* _TASK DESCRIPTION_: Give back, exactly as written, the lines from the beginning of the listing through the one that contains "if n =? 0 then".

RECORDS FOR THE TASK Block Start

(** C35: The frames disappear: whatever sound frames a peer sends, however
    fragmented and with whatever pings between them, and whatever buffer sizes
    the caller and the network choose, the bytes [Read] returns are a prefix
    of the concatenated data payloads, each read returns at least one byte,
    and a caller that keeps reading gets all of them and then the end of the
    stream. *)
Theorem websocket_read_refines fs sizes :
  sound false fs -> Forall (fun s => s.1 <> 0%nat) sizes ->
  exists out e rest, read_stream sizes (mkConn (wire fs) 0 false []) = (out, e) /\
    content fs = out ++ rest /\
    ((e = None /\ (length sizes <= length out)%nat) \/ (e = Some EOF /\ rest = [])) /\
    ((length (content fs) < length sizes)%nat -> e = Some EOF /\ out = content fs).
Proof.
  intros Hs Hn. destruct (read_stream_spec sizes (mkConn (wire fs) 0 false []) [] fs) as (out & e & rest & Hr & Hc & He); [|done|].
  { by split; [|split]. }
  exists out, e, rest. cbn [app] in Hc. split; [done|]. split; [done|]. split; [done|]. intros Hlen.
  destruct He as [[-> Hl]|[-> ->]]; [|by rewrite Hc, app_nil_r].
  rewrite Hc, length_app in Hlen. lia.
Qed.

End stream.

(** ** A reader of RFC 6455 headers

    [ReadHeader] as the protocol has it: two bytes, the extended length, which
    is less than 2^63, and the mask of a masked frame. *)
Definition number_op (n : Z) : OpCode :=
  if n =? 0 then OpContinuation else if n =? 1 then OpText else if n =? 2 then OpBinary else if n =? 8 then OpClose
  else if n =? 9 then OpPing else if n =? 10 then OpPong else OpReserved n.
Definition read_big_endian (b : list Z) : Z := foldl (fun n x => n * 256 + x) 0 b.
Definition rfc_ReadHeader (r : list Z) : result ws_error (Header * list Z) :=
  match r with
  | [] => Err EOF
  | [_] => Err UnexpectedEOF
  | b0 :: b1 :: rest =>
    let len := b1 mod 128 in
    let more := if len =? 126 then 2%nat else if len =? 127 then 8%nat else 0%nat in
    let masked := 128 <=? b1 in
    let skip := (more + (if masked then 4 else 0))%nat in
    if (length rest <? skip)%nat then Err (if (length rest =? 0)%nat then EOF else UnexpectedEOF)
    else
      let n := if len <? 126 then len else read_big_endian (take more rest) in
      if 2 ^ 63 <=? n then Err (Failed "header error: the most significant bit must be 0")
      else Ok (mkHeader (128 <=? b0) (b0 / 16 mod 8) (number_op (b0 mod 16)) masked n, drop skip rest)
  end.
Definition rfc_ws : WsLibrary := {| ReadHeader := rfc_ReadHeader |}.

RECORDS FOR THE TASK Block End

* _SOLUTION TO THE EXERCISE_:
(** C35: The frames disappear: whatever sound frames a peer sends, however
    fragmented and with whatever pings between them, and whatever buffer sizes
    the caller and the network choose, the bytes [Read] returns are a prefix
    of the concatenated data payloads, each read returns at least one byte,
    and a caller that keeps reading gets all of them and then the end of the
    stream. *)
Theorem websocket_read_refines fs sizes :
  sound false fs -> Forall (fun s => s.1 <> 0%nat) sizes ->
  exists out e rest, read_stream sizes (mkConn (wire fs) 0 false []) = (out, e) /\
    content fs = out ++ rest /\
    ((e = None /\ (length sizes <= length out)%nat) \/ (e = Some EOF /\ rest = [])) /\
    ((length (content fs) < length sizes)%nat -> e = Some EOF /\ out = content fs).
Proof.
  intros Hs Hn. destruct (read_stream_spec sizes (mkConn (wire fs) 0 false []) [] fs) as (out & e & rest & Hr & Hc & He); [|done|].
  { by split; [|split]. }
  exists out, e, rest. cbn [app] in Hc. split; [done|]. split; [done|]. split; [done|]. intros Hlen.
  destruct He as [[-> Hl]|[-> ->]]; [|by rewrite Hc, app_nil_r].
  rewrite Hc, length_app in Hlen. lia.
Qed.

End stream.

(** ** A reader of RFC 6455 headers

    [ReadHeader] as the protocol has it: two bytes, the extended length, which
    is less than 2^63, and the mask of a masked frame. *)
Definition number_op (n : Z) : OpCode :=
  if n =? 0 then OpContinuation else if n =? 1 then OpText else if n =? 2 then OpBinary else if n =? 8 then OpClose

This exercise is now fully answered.